The worrying part is the evident impact on customers and their trust in brands. The research shows that dark website patterns are undoubtedly causing financial loss for customers. Nearly 63% of the survey respondents said that they’d had to actively ‘deselect’ supplementary products or services that were added automatically during checkout. A further 62% revealed that they had been intentionally guided with designs such as brightly-colored buttons toward more expensive products as they shopped online.

The costs of dark patterns are high

The stark reality for brands using dark pattern partners will be a loss of revenue. The survey findings back this up, showing that over 43% of online shoppers had stopped buying from an online retailer due to dark patterns. While online shopping emerged as the worst offender for dark patterns – 41% said it was where they most often experienced dark patterns – social media also ranked high, with 37% of respondents saying it was the most frequent offender.

Critically, over 40% of respondents revealed that they had experienced unplanned financial consequences due to dark patterns. This included clicking ‘yes’ to purchase more expensive items when cheaper options were made insufficiently visible, or being rushed through purchases with prompts.

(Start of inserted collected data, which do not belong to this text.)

(** * Guide sequences, previous/next navigation and banners

    A shallow embedding of [build/inject-previous-next.ts] and of the banner
    injection module of the build, with the properties its specification
    states about them.

    Conventions.
    - A JavaScript value that may be [undefined] or [null] is an [option];
      a call that may throw returns a [Result].
    - Objects used as dictionaries ([pageSequences], [l10nStrings], the
      per-message blocks) are [gmap]s with string keys.
    - Front-matter weights are the integer literals authors write in the
      front-matter, so a weight is a [Z].
    - The cheerio handle [$] is the part of the page the two passes write
      to: the children of [<body>] and of [div#_body], top-most first, so
      that [prepend] is a [cons]. *)

From Stdlib Require Import ZArith Ascii String.
From stdpp Require Import gmap strings list sorting.

Local Open Scope string_scope.
Local Open Scope Z_scope.

(** ** Exceptions *)

Inductive Error :=
| TypeError    (* reading a property of [undefined] *)
| SystemError  (* a failed [fs] call, e.g. ENOENT *)
| ParseError.  (* front-matter that is not valid YAML *)

Inductive Result (A : Type) :=
| Ok (a : A)
| Throw (e : Error).
Arguments Ok {A} a.
Arguments Throw {A} e.

(** Sequencing of calls that may throw; [x ← m; k] is stdpp's notation. *)
#[global] Instance Result_bind : MBind Result := λ A B k m,
  match m with
  | Ok a => k a
  | Throw e => Throw e
  end.
#[global] Instance Result_ret : MRet Result := λ A a, Ok a.

(** ** Data model *)

(** One entry of a page sequence: [{ slug: matter.slug, weight: matter.weight }].
    The slug is copied from the front-matter as it is and so may be
    [undefined]. *)
Record SequenceEntry := {
  slug : option string;
  weight : Z;
}.

#[global] Instance SequenceEntry_eq_dec : EqDecision SequenceEntry.
Proof. solve_decision. Defined.

(** [{ previous: null, next: null }] and its later assignments. *)
Record PnEntries := {
  previous : option SequenceEntry;
  next : option SequenceEntry;
}.

(** ** JavaScript array built-ins *)

Section Arrays.
Context {A : Type}.

Fixpoint findIndex_from (p : A → bool) (l : list A) (i : Z) : Z :=
  match l with
  | [] => -1
  | x :: l' => if p x then i else findIndex_from p l' (i + 1)
  end.

(** [Array.prototype.findIndex]: the first index whose element satisfies
    [p], or [-1]. *)
Definition findIndex (p : A → bool) (l : list A) : Z := findIndex_from p l 0.

(** [l[i]] for a numeric index: [undefined] out of range. *)
Definition index (l : list A) (i : Z) : option A :=
  if i <? 0 then None else l !! Z.to_nat i.

(** [l.length] *)
Definition len (l : list A) : Z := Z.of_nat (length l).
End Arrays.

(** [page.slug === slug] where [slug] is a string: [undefined] equals no
    string. *)
Definition slug_is (s : string) (page : SequenceEntry) : bool :=
  match slug page with
  | Some s' => String.eqb s' s
  | None => false
  end.

(** ** Navigation resolver *)

Definition getPreviousNextEntries (slug_ : string) (sequence : list SequenceEntry)
  : PnEntries :=
  let pageIndex := findIndex (slug_is slug_) sequence in
  let previous_ :=
    if 0 <? pageIndex then index sequence (pageIndex - 1) else None in
  let next_ :=
    if pageIndex <? len sequence - 1 then index sequence (pageIndex + 1) else None in
  {| previous := previous_; next := next_ |}.


(** ** File system and front-matter *)

(** An [fs.Dirent] as returned by [readdirSync(_, { withFileTypes: true })]. *)
Record Dirent := {
  name : string;
  isDirectory : bool;
}.

(** The attributes of a page's front-matter that the build reads:
    [matter["page-type"]], [matter.weight] and [matter.slug], each
    [undefined] when the document does not declare it. *)
Record DocFrontmatter := {
  matter_page_type : option string;
  matter_weight : option Z;
  matter_slug : option string;
}.

(** The content tree on disk, as [fs] shows it. *)
Record FileSystem := {
  readdirSync : string → Result (list Dirent);
  readFileSync : string → Result string;
}.

(** ** [Array.prototype.sort]

    ECMAScript requires the sort to be stable. It is modelled by a stable
    insertion sort; [stable_sort_unique] below shows that every stable sort
    returns the same array for the comparator of [makeSequence]. *)
Section Sort.
Context {A : Type} (comparefn : A → A → Z).

Fixpoint sort_insert (x : A) (l : list A) : list A :=
  match l with
  | [] => [x]
  | y :: l' => if comparefn x y >? 0 then y :: sort_insert x l' else x :: l
  end.

Definition sort (l : list A) : list A := foldr sort_insert [] l.
End Sort.

(** ** Sequence builder *)

(** The comparator passed to [sequence.sort]. *)
Definition compareWeight (a b : SequenceEntry) : Z :=
  if weight a >? weight b then 1
  else if weight a <? weight b then -1
  else 0.

Section Build.
(** Node's [path.join] and the [front-matter] parser are libraries. *)
Variable path_join : list string → string.
Variable frontmatter : string → Result DocFrontmatter.

(** The body of the [try] block for one child: the entry it pushes, if
    any. *)
Definition tryChild (fs : FileSystem) (parent : string) (child : Dirent)
  : Result (option SequenceEntry) :=
  contents ← readFileSync fs (path_join [parent; name child; "index.md"]);
  matter ← frontmatter contents;
  if decide (matter_page_type matter = Some "guide") then
    match matter_weight matter with
    | Some w => mret (Some {| slug := matter_slug matter; weight := w |})
    | None => mret None
    end
  else mret None.

(** One iteration of the loop; [catch (e) {}] ignores what was thrown. *)
Definition pushChild (fs : FileSystem) (parent : string)
  (sequence : list SequenceEntry) (child : Dirent) : list SequenceEntry :=
  match tryChild fs parent child with
  | Ok (Some entry) => sequence ++ [entry]
  | Ok None => sequence
  | Throw _ => sequence
  end.

Definition makeSequence (fs : FileSystem) (parent : string)
  : Result (list SequenceEntry) :=
  entries ← readdirSync fs parent;
  let children := filter (λ entry : Dirent, isDirectory entry) entries in
  let sequence := foldl (pushChild fs parent) [] children in
  if decide (len children = len sequence)
  then mret (sort compareWeight sequence)
  else mret [].
End Build.


(** ** Strings *)

(** The double-quote character of the HTML attributes. *)
Definition dq : string := String (ascii_of_nat 34) EmptyString.

(** [s.split("/")] for a one-character separator. *)
Fixpoint split (sep : ascii) (s : string) : list string :=
  match s with
  | EmptyString => [EmptyString]
  | String c s' =>
      if Ascii.eqb c sep then EmptyString :: split sep s'
      else match split sep s' with
           | seg :: segs => String c seg :: segs
           | [] => [String c EmptyString]
           end
  end.

(** [l.slice(0, -1)] *)
Definition slice_0_m1 {A} (l : list A) : list A := take (length l - 1)%nat l.

(** [l.join(sep)] *)
Fixpoint join (sep : string) (l : list string) : string :=
  match l with
  | [] => EmptyString
  | [x] => x
  | x :: l' => x +:+ sep +:+ join sep l'
  end.

(** A value interpolated in a template literal: [undefined] prints as
    such. *)
Definition interpolate (v : option string) : string :=
  default "undefined" v.

(** ** The page written to *)

Record Cheerio := {
  body : list string;      (* children of <body>, first child first *)
  div_body : list string;  (* children of div#_body, first child first *)
}.

(** [$("body").prepend(html)] *)
Definition prepend_body (html : string) (doc : Cheerio) : Cheerio :=
  {| body := html :: body doc; div_body := div_body doc |}.

(** [$("div#_body").prepend(html)] *)
Definition prepend_div_body (html : string) (doc : Cheerio) : Cheerio :=
  {| body := body doc; div_body := html :: div_body doc |}.

(** ** Navigation buttons *)

Definition renderButton (locale slug_ label : string) : string :=
  let button := "<li><a class=" +:+ dq +:+ "button secondary" +:+ dq in
  let button := button +:+
    "href=" +:+ dq +:+ "/" +:+ locale +:+ "/docs/" +:+ slug_ +:+ dq +:+ ">" in
  let button := button +:+
    "<span class=" +:+ dq +:+ "button-wrap" +:+ dq +:+ "> " +:+ label
      +:+ " </span></a></li>" in
  button.

(** [slug.split("/").slice(0, -1).join("/")] *)
Definition parentSlug (slug_ : string) : string :=
  join "/" (slice_0_m1 (split "/"%char slug_)).

Definition renderButtons (doc : Cheerio) (locale slug_ : string)
  (pnEntries : PnEntries) : Cheerio :=
  match previous pnEntries, next pnEntries with
  | None, None => doc
  | _, _ =>
      let buttons := "<ul class=" +:+ dq +:+ "prev-next" +:+ dq +:+ ">" in
      let buttons :=
        match previous pnEntries with
        | Some p => buttons +:+ renderButton locale (interpolate (slug p)) "Previous"
        | None => buttons
        end in
      let buttons := buttons +:+ renderButton locale (parentSlug slug_) "Overview" in
      let buttons :=
        match next pnEntries with
        | Some n => buttons +:+ renderButton locale (interpolate (slug n)) "Next"
        | None => buttons
        end in
      let buttons := buttons +:+ "</ul>" in
      prepend_body buttons doc
  end.

(** ** Sequence cache *)

Record FileInfo := {
  root : string;
  folder : string;
}.

(** The module-level state: the cache [pageSequences], and, as call-count
    instrumentation, the directories [makeSequence] has been called on
    (latest first). *)
Record BuildState := {
  pageSequences : gmap string (list SequenceEntry);
  scanned : list string;
}.

Section Inject.
Variable path_join : list string → string.
Variable frontmatter : string → Result DocFrontmatter.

The underlying threat of running out of time, combined with perceived supply (‘last one left’) and demand (‘most popular’) is clearly a tactic used by many businesses online. Over 65% of Internet users in the study indicated that they had been rushed through an online transaction by notifications urging them to hurry up due to limited supply. This includes transactions on online travel sites, such as airline seat booking.

The study found not everyone encounters dark patterns daily – in fact, only 40% said they encounter it ‘frequently’ or ‘often.’ However, it’s clear that the victims of dark patterns are annoyed, with 41.30% saying they agreed with the statement ‘I can’t stand it, and companies need to stop it,’ and a further 43.60% agreeing with the statement ‘I’m irritated.’

In the United States, the Federal Trade Commission (FTC) has taken action against companies using deceptive dark patterns in the past. They can investigate and enforce actions against businesses that engage in deceptive practices. In September 2022, the FTC announced a $520 million settlement with video gaming giant Epic Games over allegations that it had deceived users into making unintentional purchases.

Building long-term trust and loyalty among customers is critical

Dark patterns are nothing new, but the problem is that they get more clever as the stakes get higher: what was once a nuisance on an off-the-beaten-track user experience, is now a gamble on privacy, data sharing, and unintended financial consequences.

It’s time for companies to empower their designers to put the user first. We are very lucky to be working with companies like AtlassianCanva and Okta that are true ambassadors of responsible user experience design, driven by customer research. It’s this combination that allows them to create products and services that people love, and, just as importantly, build long-term trust and loyalty among their customers.